Sherm hadn’t moved a muscle. His mind was occupying another world altogether, either because be was steeped in the denial of this horrible event, or because that’s just what his mind sometimes did. There was no 911 back in the fifties. Emergencies were reported to the telephone operator, who then forwarded the information to the appropriate authorities, so I dialed “O”. When she answered I said that my name was Sherman Becker, told her the address, and that there had been a terrible accident, and I hung up. Outside I tried to communicate with Sherm, but had no success. He had no idea that I was there. I had done what I could do. I had tuned off the motor, and reported the tragedy, and the best thing for me to do was to get out of there before the police came. No one would ever know that I had been there. They would simply assume that Sherman turned off the car motor, called the operator, and then flipped out, which was pretty understandable under the circumstances. I just didn’t want to be involved in this.
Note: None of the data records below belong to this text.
(** The list of the tests, and a list with no text in it. *)
Lemma calculate_burger_price_skips_witness :
  fst (calculate_burger_price (F := spec_float)
         (Some [PyStr "bun"; PyNone; PyInt 123; PyStr "cheese"]) fresh_state)
    = Return (tax_pass (tax_pass (base_sum ["bun"; "cheese"]))) /\
  fst (calculate_burger_price (F := spec_float)
         (Some [PyNone; PyInt 7]) fresh_state)
    = Return (Binary64.lit 0 1).
Proof.
  split.
  - rewrite (proj1 (calculate_burger_price_skips ucd_listed spec_float binary64
               [PyStr "bun"; PyNone; PyInt 123; PyStr "cheese"] fresh_state
               ltac:(discriminate))).
    reflexivity.
  - destruct (calculate_burger_price_skips ucd_listed spec_float binary64
                [PyNone; PyInt 7] fresh_state ltac:(discriminate))
      as (Hrun & _ & _ & Hzero).
    rewrite Hrun. cbn [fst]. rewrite <- (Hzero eq_refl). reflexivity.
Defined.

(** ** Text: what UTF-8 can encode *)

Lemma run_length_all (p : N -> bool) (l : list N) :
  Forall (fun c => p c = true) l -> Text.run_length p l = List.length l.
Proof.
  induction 1 as [|c l Hc _ IH]; [reflexivity|].
  cbn [Text.run_length List.length]. rewrite Hc, IH. reflexivity.
Qed.

(** A text all of whose characters the encoder takes is encoded. *)
Lemma encode_error_none s :
  Forall (fun c => Text.encodable c = true) (Text.decode s) ->
  Text.encode_error s = None.
Proof.
  intros Hall. unfold Text.encode_error. cbv zeta.
  rewrite (run_length_all _ _ Hall), drop_all. reflexivity.
Qed.
(** Two [attach] and two [detach] with the data lines on and VBUS off. *)
Lemma attach_detach_idempotent_witness :
  Z.land 0x7df8 0x0010 <> 0
  /\ Z.land 0x7df8 0x0020 <> 0
  /\ steps unit
       (trace unit (Bridge unit) unit
          (run unit (sim unit 0x0010 0x0020)
             (bind unit (attach unit 0x0010 0x0020 0x7df8 LeftFirst)
                (fun _ => attach unit 0x0010 0x0020 0x7df8 RightFirst))
             (mkBridge unit true false true [] tt [] 0)
             (mkErr 0 EmptyString)))
     = [Lines 0x7df8 0x0030; Wait 100000;
        PowerLine true; Wait 100000; DataLine true; Wait 100000]
  /\ steps unit
       (trace unit (Bridge unit) unit
          (run unit (sim unit 0x0010 0x0020)
             (bind unit (detach unit) (fun _ => detach unit))
             (mkBridge unit true false true [] tt [] 0)
             (mkErr 0 EmptyString)))
     = [DataLine false; Wait 100000].
Proof.
  assert (H1 : Z.land 0x7df8 0x0010 <> 0) by (vm_compute; lia).
  assert (H2 : Z.land 0x7df8 0x0020 <> 0) by (vm_compute; lia).
  split; [exact H1|]. split; [exact H2|].
  exact (attach_detach_idempotent unit 0x0010 0x0020 0x7df8 H1 H2
           LeftFirst RightFirst
           (mkBridge unit true false true [] tt [] 0)
           (mkErr 0 EmptyString) eq_refl).
Defined.

(** A [detach] and an [attach] from the attached state, and the reverse. *)
Lemma detach_attach_cycle_witness :
  Z.land 0x7df8 0x0010 <> 0
  /\ Z.land 0x7df8 0x0020 <> 0
  /\ steps unit
       (trace unit (Bridge unit) unit
          (run unit (sim unit 0x0010 0x0020)
             (bind unit (detach unit)
                (fun _ => attach unit 0x0010 0x0020 0x7df8 LeftFirst))
             (mkBridge unit false false true [] tt [] 0)
             (mkErr 0 EmptyString)))
     = [DataLine false; Wait 100000; PowerLine false; Wait 100000;
        PowerLine true; Wait 100000; DataLine true; Wait 100000]
  /\ steps unit
       (trace unit (Bridge unit) unit
          (run unit (sim unit 0x0010 0x0020)
             (bind unit (attach unit 0x0010 0x0020 0x7df8 LeftFirst)
                (fun _ => detach unit))
             (mkBridge unit false false true [] tt [] 0)
             (mkErr 0 EmptyString)))
     = [DataLine false; Wait 100000; PowerLine false; Wait 100000].
Proof.
  assert (H1 : Z.land 0x7df8 0x0010 <> 0) by (vm_compute; lia).
  assert (H2 : Z.land 0x7df8 0x0020 <> 0) by (vm_compute; lia).
  split; [exact H1|]. split; [exact H2|].
  exact (detach_attach_cycle unit 0x0010 0x0020 0x7df8 H1 H2 LeftFirst
           (mkBridge unit false false true [] tt [] 0)
           (mkErr 0 EmptyString) eq_refl).
Defined.

(** A session from the detached state. *)
Lemma lines_stay_together_witness :
  Z.land 0x7df8 0x0010 <> 0
  /\ Z.land 0x7df8 0x0020 <> 0
  /\ powerOn unit
       (world unit (Bridge unit) unit
          (run unit (sim unit 0x0010 0x0020)
             (session unit 0x0010 0x0020 0x7df8 1 3 0 0 0x10c4 0x8c96
                [m_setup; m_attach LeftFirst; m_getCurrent; m_detach;
                 m_switchUSB true; m_getOvercurrentStatus])
             (mkBridge unit true true true [] tt [] 0)
             (mkErr 0 EmptyString)))
     = dataOn unit
         (world unit (Bridge unit) unit
            (run unit (sim unit 0x0010 0x0020)
               (session unit 0x0010 0x0020 0x7df8 1 3 0 0 0x10c4 0x8c96
                  [m_setup; m_attach LeftFirst; m_getCurrent; m_detach;
                   m_switchUSB true; m_getOvercurrentStatus])
               (mkBridge unit true true true [] tt [] 0)
               (mkErr 0 EmptyString))).
Proof.
  assert (H1 : Z.land 0x7df8 0x0010 <> 0) by (vm_compute; lia).
  assert (H2 : Z.land 0x7df8 0x0020 <> 0) by (vm_compute; lia).
  split; [exact H1|]. split; [exact H2|].
  exact (lines_stay_together unit 0x0010 0x0020 0x7df8 1 3 0 0 0x10c4 0x8c96
           H1 H2
           [m_setup; m_attach LeftFirst; m_getCurrent; m_detach;
            m_switchUSB true; m_getOvercurrentStatus]
           (mkBridge unit true true true [] tt [] 0)
           (mkErr 0 EmptyString) eq_refl eq_refl eq_refl).
Defined.

(** A set-up, a measurement and a [detach] from the attached state, during
    which the second and the eleventh transfer fail: both are reported, and
    all 17 transfers of the three calls are made. *)
Example session_past_failed_transfers :
  let o :=
    run unit (sim unit 0x0010 0x0020)
      (session unit 0x0010 0x0020 0x7df8 1 3 0 0 0x10c4 0x8c96
         [m_setup; m_getCurrent; m_detach])
      (mkBridge unit false false true [] tt
         [None; Some (mkFault "Failed control transfer."%string true []);
          None; None; None; None; None; None; None; None;
          Some (mkFault "Failed bulk transfer."%string false [x19])]
         0)
      (mkErr 0 EmptyString) in
  err unit (Bridge unit) unit o
    = mkErr 2 "Failed control transfer.Failed bulk transfer."%string
  /\ transfers unit (trace unit (Bridge unit) unit o) = 17%nat
  /\ steps unit (trace unit (Bridge unit) unit o)
     = [Wait 1100; Wait 100; DataLine false; Wait 100000;
        PowerLine false; Wait 100000].
Proof.
  cbv zeta. split; [|split]; vm_compute; reflexivity.
Qed.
I raced toward home as fast my legs could peddle, but after a while I came to a stop, dropped my bike, sat down on the curb and started sobbing, completely overwhelmed by the events of the past few minutes. Or was it longer? I had lost track of time. My lungs seemed near exploding, my breath gushing in and out, wheezing like an asthmatic gasping for air. I had seen dead people before on Wayne Baxter’s cadaver tour, but this was different. I knew Mrs. Becker. She had always been nice to me, and now she was dead. She wanted to be dead so she closed her garage doors, slid behind the wheel, turned on the motor, fell asleep, and then died, just like in the safety film we saw in school. But she didn’t look dead. Not like the translucent cadavers at the Fox Funeral Home. She looked like she was asleep. She looked so peaceful.